Exercise. The answer must consist only of the lines from the line with "is sent. *)" to the line with "unfold input at", both included, exactly as they stand below.

── Excerpted records

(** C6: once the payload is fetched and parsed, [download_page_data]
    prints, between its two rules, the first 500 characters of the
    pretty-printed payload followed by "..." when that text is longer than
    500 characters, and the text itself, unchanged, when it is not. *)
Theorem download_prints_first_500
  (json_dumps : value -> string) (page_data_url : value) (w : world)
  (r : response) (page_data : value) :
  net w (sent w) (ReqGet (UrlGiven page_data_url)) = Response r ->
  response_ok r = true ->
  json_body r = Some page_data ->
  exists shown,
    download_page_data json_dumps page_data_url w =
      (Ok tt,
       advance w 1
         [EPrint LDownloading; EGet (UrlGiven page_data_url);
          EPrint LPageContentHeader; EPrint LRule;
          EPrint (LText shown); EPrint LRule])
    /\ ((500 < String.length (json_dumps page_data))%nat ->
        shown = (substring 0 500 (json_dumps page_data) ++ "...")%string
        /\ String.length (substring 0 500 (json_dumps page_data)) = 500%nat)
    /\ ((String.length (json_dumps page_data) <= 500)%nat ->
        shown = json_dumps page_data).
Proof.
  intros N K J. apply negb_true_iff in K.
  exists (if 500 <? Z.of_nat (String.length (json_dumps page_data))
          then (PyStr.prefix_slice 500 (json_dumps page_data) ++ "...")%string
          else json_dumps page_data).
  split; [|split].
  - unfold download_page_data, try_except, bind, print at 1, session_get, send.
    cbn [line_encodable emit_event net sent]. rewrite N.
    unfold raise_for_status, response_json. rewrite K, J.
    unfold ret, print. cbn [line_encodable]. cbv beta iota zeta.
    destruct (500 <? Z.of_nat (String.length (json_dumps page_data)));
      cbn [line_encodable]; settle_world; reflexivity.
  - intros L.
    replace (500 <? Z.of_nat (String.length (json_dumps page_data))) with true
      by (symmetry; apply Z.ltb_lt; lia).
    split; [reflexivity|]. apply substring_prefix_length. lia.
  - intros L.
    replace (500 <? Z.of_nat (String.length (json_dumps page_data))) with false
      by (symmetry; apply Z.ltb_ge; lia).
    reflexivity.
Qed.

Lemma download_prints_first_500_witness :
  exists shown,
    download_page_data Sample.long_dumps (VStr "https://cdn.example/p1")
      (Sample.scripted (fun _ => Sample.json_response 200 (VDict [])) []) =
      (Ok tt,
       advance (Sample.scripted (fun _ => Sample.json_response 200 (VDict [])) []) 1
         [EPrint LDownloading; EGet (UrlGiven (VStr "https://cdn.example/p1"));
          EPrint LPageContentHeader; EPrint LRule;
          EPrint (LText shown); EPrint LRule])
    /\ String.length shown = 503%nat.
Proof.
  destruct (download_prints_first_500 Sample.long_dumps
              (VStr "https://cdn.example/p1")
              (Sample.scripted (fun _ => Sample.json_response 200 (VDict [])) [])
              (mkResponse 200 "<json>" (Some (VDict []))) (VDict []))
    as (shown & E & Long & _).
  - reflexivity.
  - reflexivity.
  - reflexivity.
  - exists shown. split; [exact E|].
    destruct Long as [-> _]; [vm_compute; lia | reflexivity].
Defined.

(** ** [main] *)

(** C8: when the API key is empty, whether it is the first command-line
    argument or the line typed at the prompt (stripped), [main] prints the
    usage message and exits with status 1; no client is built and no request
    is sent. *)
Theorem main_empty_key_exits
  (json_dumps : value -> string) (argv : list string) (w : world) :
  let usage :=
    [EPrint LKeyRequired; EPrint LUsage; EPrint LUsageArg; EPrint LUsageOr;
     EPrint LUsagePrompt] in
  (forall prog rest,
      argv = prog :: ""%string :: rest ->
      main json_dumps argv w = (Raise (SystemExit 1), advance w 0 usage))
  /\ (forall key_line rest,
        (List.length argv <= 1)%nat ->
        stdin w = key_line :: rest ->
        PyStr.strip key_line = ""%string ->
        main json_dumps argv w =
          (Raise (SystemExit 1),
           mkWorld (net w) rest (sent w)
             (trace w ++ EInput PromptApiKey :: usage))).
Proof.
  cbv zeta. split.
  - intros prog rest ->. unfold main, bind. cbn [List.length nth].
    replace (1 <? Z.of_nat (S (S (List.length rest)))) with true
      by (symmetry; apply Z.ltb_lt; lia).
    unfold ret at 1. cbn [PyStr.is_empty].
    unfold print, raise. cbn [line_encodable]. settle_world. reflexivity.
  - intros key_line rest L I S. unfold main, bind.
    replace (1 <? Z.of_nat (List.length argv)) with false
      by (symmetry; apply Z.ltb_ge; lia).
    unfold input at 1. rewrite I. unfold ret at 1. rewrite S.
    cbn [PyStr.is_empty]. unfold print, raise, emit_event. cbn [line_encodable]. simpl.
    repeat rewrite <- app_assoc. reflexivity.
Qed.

────
── Excerpted records

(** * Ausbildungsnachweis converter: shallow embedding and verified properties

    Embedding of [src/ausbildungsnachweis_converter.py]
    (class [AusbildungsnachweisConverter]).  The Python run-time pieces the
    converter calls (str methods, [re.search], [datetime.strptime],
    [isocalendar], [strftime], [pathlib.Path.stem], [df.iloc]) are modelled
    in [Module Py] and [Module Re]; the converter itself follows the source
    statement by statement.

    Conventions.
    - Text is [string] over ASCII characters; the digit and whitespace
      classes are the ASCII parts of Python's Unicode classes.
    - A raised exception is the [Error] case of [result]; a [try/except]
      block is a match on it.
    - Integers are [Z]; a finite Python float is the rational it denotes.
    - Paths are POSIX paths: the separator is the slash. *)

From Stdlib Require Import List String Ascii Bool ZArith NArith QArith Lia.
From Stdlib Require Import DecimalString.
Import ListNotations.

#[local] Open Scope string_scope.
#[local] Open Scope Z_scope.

────

Answer to this task.
    is sent. *)
Theorem main_empty_key_exits
  (json_dumps : value -> string) (argv : list string) (w : world) :
  let usage :=
    [EPrint LKeyRequired; EPrint LUsage; EPrint LUsageArg; EPrint LUsageOr;
     EPrint LUsagePrompt] in
  (forall prog rest,
      argv = prog :: ""%string :: rest ->
      main json_dumps argv w = (Raise (SystemExit 1), advance w 0 usage))
  /\ (forall key_line rest,
        (List.length argv <= 1)%nat ->
        stdin w = key_line :: rest ->
        PyStr.strip key_line = ""%string ->
        main json_dumps argv w =
          (Raise (SystemExit 1),
           mkWorld (net w) rest (sent w)
             (trace w ++ EInput PromptApiKey :: usage))).
Proof.
  cbv zeta. split.
  - intros prog rest ->. unfold main, bind. cbn [List.length nth].
    replace (1 <? Z.of_nat (S (S (List.length rest)))) with true
      by (symmetry; apply Z.ltb_lt; lia).
    unfold ret at 1. cbn [PyStr.is_empty].
    unfold print, raise. cbn [line_encodable]. settle_world. reflexivity.
  - intros key_line rest L I S. unfold main, bind.
    replace (1 <? Z.of_nat (List.length argv)) with false
      by (symmetry; apply Z.ltb_ge; lia).
    unfold input at 1. rewrite I. unfold ret at 1. rewrite S.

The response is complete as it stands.